In words, the velocity is unchanged, up to Gaussian perturbation. The position changes proportionally to the velocity in the corresponding dimension.

The observations $(\tilde{z}_{1t}, \tilde{z}_{2t})_t$ are modeled as

$$ \bY_t = (\tilde{z}_{1t}, \tilde{z}_{2t}), \quad H = \begin{pmatrix} 1 & 0 & 0 & 0\\ 0 & 1 & 0 & 0\\ \end{pmatrix}. $$

In words, we only observe the positions, up to Gaussian noise.

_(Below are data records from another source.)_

(* ===== verification/DCode.v ===== *)
(** * The drivers' code in memory

    What it means that the image of DImage.v is loaded, as KCode.v says it of the other image. *)

From S2P Require Import Prelude RvaIsa KImage DImage Cpu KCode.
From Stdlib Require Import String.
Local Open Scope list_scope.
Local Open Scope Z_scope.

(** ** The image *)

Definition fs_running_info : Z := 156.
Definition g_io_sched : Z := 176.
Definition TTY_INFO : Z := 792.
Definition SD_INFO : Z := 1508.
Definition g_sd_irq_ring : Z := 1512.
Definition peripheral_interrupt_table : Z := 3500.
Definition alloc_bitmap : Z := 3688.
Definition SPI_BASE : Z := 131072.

Lemma driver_layout_ok :
  map at_symbol ["fs_running_info"; "g_io_sched"; "TTY_INFO"; "SD_INFO"; "g_sd_irq_ring"; "peripheral_interrupt_table"; "alloc_bitmap"; "SPI_BASE";
                 "kernel_heap_end"; "kernel_stack_base"]%string =
  map Some [fs_running_info; g_io_sched; TTY_INFO; SD_INFO; g_sd_irq_ring; peripheral_interrupt_table; alloc_bitmap; SPI_BASE;
            heap_end; stack_top].
Proof. unfold at_symbol. rewrite driver_symbols_ok. vm_compute. reflexivity. Qed.

(** The instructions, between variables and tables. *)
Definition driver_code : list (Z * Z) := [(0, 152); (192, 792); (796, 1508); (1524, 3500); (3580, 3664)].
Definition in_driver (a : Z) : bool := (a mod 4 =? 0) && existsb (fun p => (fst p <=? a) && (a <? snd p)) driver_code.

Definition driver_word (a : Z) : Z := nth (Z.to_nat (a / 4)) driver_image 0.

Definition driver_program : list (option instr) := Eval vm_compute in imap (fun i w => decode (4 * Z.of_nat i) w) driver_image_now.

Lemma driver_program_ok : imap (fun i w => decode (4 * Z.of_nat i) w) driver_image = driver_program.
Proof. rewrite driver_image_ok. vm_compute. reflexivity. Qed.

Definition driver_at (a : Z) : option instr := mjoin (driver_program !! Z.to_nat (a / 4)).

Lemma in_driver_bounds a : in_driver a = true ->
  a mod 4 = 0 /\ (0 <= a < 152 \/ 192 <= a < 792 \/ 796 <= a < 1508 \/ 1524 <= a < 3500 \/ 3580 <= a < 3664).
Proof. unfold in_driver, driver_code. cbn [existsb fst snd]. intros H. zbool. split; [assumption|]. lia. Qed.

Lemma driver_at_decode a i : in_driver a = true -> driver_at a = Some i -> decode a (driver_word a) = Some i.
Proof.
  intros Ha. destruct (in_driver_bounds a Ha) as [H4 H0].
  apply (lookup_decoded driver_image driver_program a i); [lia|exact H4|exact driver_program_ok].
Qed.

(** The image is in memory. *)
Record installed (m : memory) : Prop := Installed { installed_word : forall a, in_driver a = true -> ld32 m a = driver_word a }.

Lemma installed_agree m m' : installed m -> (forall a, in_driver a = true -> ld32 m' a = ld32 m a) -> installed m'.
Proof. intros Hm H. constructor. intros a Ha. rewrite H by exact Ha. apply Hm, Ha. Qed.

Lemma driver_addresses (f : Z -> bool) a : forallb (fun a => negb (in_driver a) || f a) (map (fun i => 4 * i) (seqZ 0 916)) = true ->
  in_driver a = true -> f a = true.
Proof.
  intros H Ha. rewrite List.forallb_forall in H. specialize (H a). rewrite Ha in H. apply H. apply List.in_map_iff.
  destruct (in_driver_bounds a Ha) as [H4 H0]. exists (a / 4). split; [dlia|]. apply list_elem_of_In, elem_of_seqZ. dlia.
Qed.

(** The [n] bytes at [a] are no instructions. *)
Definition beside_driver (a n : Z) : Prop :=
  a + n <= 0 \/ (152 <= a /\ a + n <= 192) \/ (792 <= a /\ a + n <= 796) \/ (1508 <= a /\ a + n <= 1524) \/ (3500 <= a /\ a + n <= 3580) \/ 3664 <= a.

Lemma in_driver_apart a b n : in_driver a = true -> beside_driver b n -> 0 < n -> b + n <= a \/ a + 4 <= b.
Proof.
  intros Ha Hb Hn. destruct (in_driver_bounds a Ha) as [H4 H0]. unfold beside_driver in Hb.
  destruct Hb as [Hb|[Hb|[Hb|[Hb|[Hb|Hb]]]]]; dlia.
Qed.

(** The model of the assembler assembles these sources without an error, and each word of the ranges is an instruction. *)
Theorem drivers_assemble : driver_linked = Ok (driver_image, driver_symbols) /\
  forall a, in_driver a = true -> exists i, decode a (driver_word a) = Some i.
Proof.
  split; [rewrite driver_image_ok, driver_symbols_ok; exact driver_linked_ok|]. intros a Ha.
  destruct (driver_at a) as [i|] eqn:E; [exists i; apply driver_at_decode; assumption|].
  pose proof (driver_addresses (fun a => match driver_at a with Some _ => true | None => false end) a ltac:(vm_compute; reflexivity) Ha) as H.
  cbn beta in H. rewrite E in H. discriminate H.
Qed.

3 Implementing the Kalman filter

In [2]:
function lgSamplePath(ss, os, F, H, Q, R, x_1, T)

    x, y = zeros(ss,T), zeros(os,T);
    x[:,1] = x_1;
    ey = zeros(os);
    rand!(MvNormal(zeros(os),R),ey);
    y[:,1] = H*x[:,1] .+ ey;
    for t = 2:T
        ex = zeros(ss);
        rand!(MvNormal(zeros(ss),Q),ex);
        x[:,t] = F*x[:,t-1] .+ ex;
        ey = zeros(os);
        rand!(MvNormal(zeros(os),R),ey);
        y[:,t] = H*x[:,t] .+ ey;
    end
    return x, y
end
Out[2]:
lgSamplePath (generic function with 1 method)
In [3]:
ss = 4; # state size
os = 2; # observation size
F = [1 0 1 0; 0 1 0 1; 0 0 1 0; 0 0 0 1]; 
H = [1 0 0 0; 0 1 0 0];
Q = 0.01*Diagonal(ones(ss));
R = 3*Diagonal(ones(os));
initmu = [8; 10; 1; 0];
initV = 3*Diagonal(ones(ss));
T = 50;
x, y = lgSamplePath(ss, os, F, H, Q, R, initmu, T);
In [4]:
plot(x[1,:], x[2,:], 
    legend=false, xlims=(minimum(x[1,:])-5,maximum(x[1,:])+5),
    ylims=(minimum(x[2,:])-5,maximum(x[2,:])+5),
    markershape=:xcross, alpha=0.5)
scatter!(y[1,:],y[2,:])
Out[4]:
In [5]:
function kalmanUpdate(ss, A, C, Q, R, yt, prevmu, prevV)

    mupred = A*prevmu;
    Vpred = A*prevV*A' .+ Q;
    e = yt .- C*mupred; # error (innovation)
    S = C*Vpred*C' .+ R;
    Sinv = inv(S);
    K = Vpred*C'*Sinv; # Kalman gain matrix
    munew = mupred .+ K*e;
    Vnew = (Diagonal(ones(ss)) .- K*C)*Vpred;
    return munew, Vnew
end
Out[5]:
kalmanUpdate (generic function with 1 method)
In [6]:
function kalmanFilter(ss, os, y, A, C, Q, R, initmu, initV, T)

    mu = zeros(ss, T);
    V = zeros(ss, ss, T);
    mu[:,1] = initmu;
    V[:,:,1] = initV;
    for t=2:T
        mu[:,t], V[:,:,t] = kalmanUpdate(ss, A, C, Q, R, 
            y[:,t], mu[:,t-1], V[:,:,t-1])
    end
    return mu, V
end
Out[6]:
kalmanFilter (generic function with 1 method)
In [7]:
mu, V = kalmanFilter(ss, os, y, F, H, Q, R, initmu, initV, T)
plot!(mu[1,:], mu[2,:], 
    markershape=:rect, linewidth=2)
Out[7]:
In [8]:
dobs = x[1:2,:] - y[1:2,:]
mse_obs = sqrt(sum(dobs.^2))
Out[8]:
16.94065141843803
In [9]:
dfilt = x[1:2,:] - mu[1:2,:]
mse_filt = sqrt(sum(dfilt.^2))
Out[9]:
12.254009107771452

We indeed observe a reduction.

4 Missing data [optional]

We can also allow for the possibility that some observations are missing. Imagine for instance losing GPS signal while going through a tunnel. The recursions above are still valid, with the only modification that the $\bY_t$ and $H$ terms are dropped at those times $t$ where there is no observation. Julia has a convenient missing type to handle this situation.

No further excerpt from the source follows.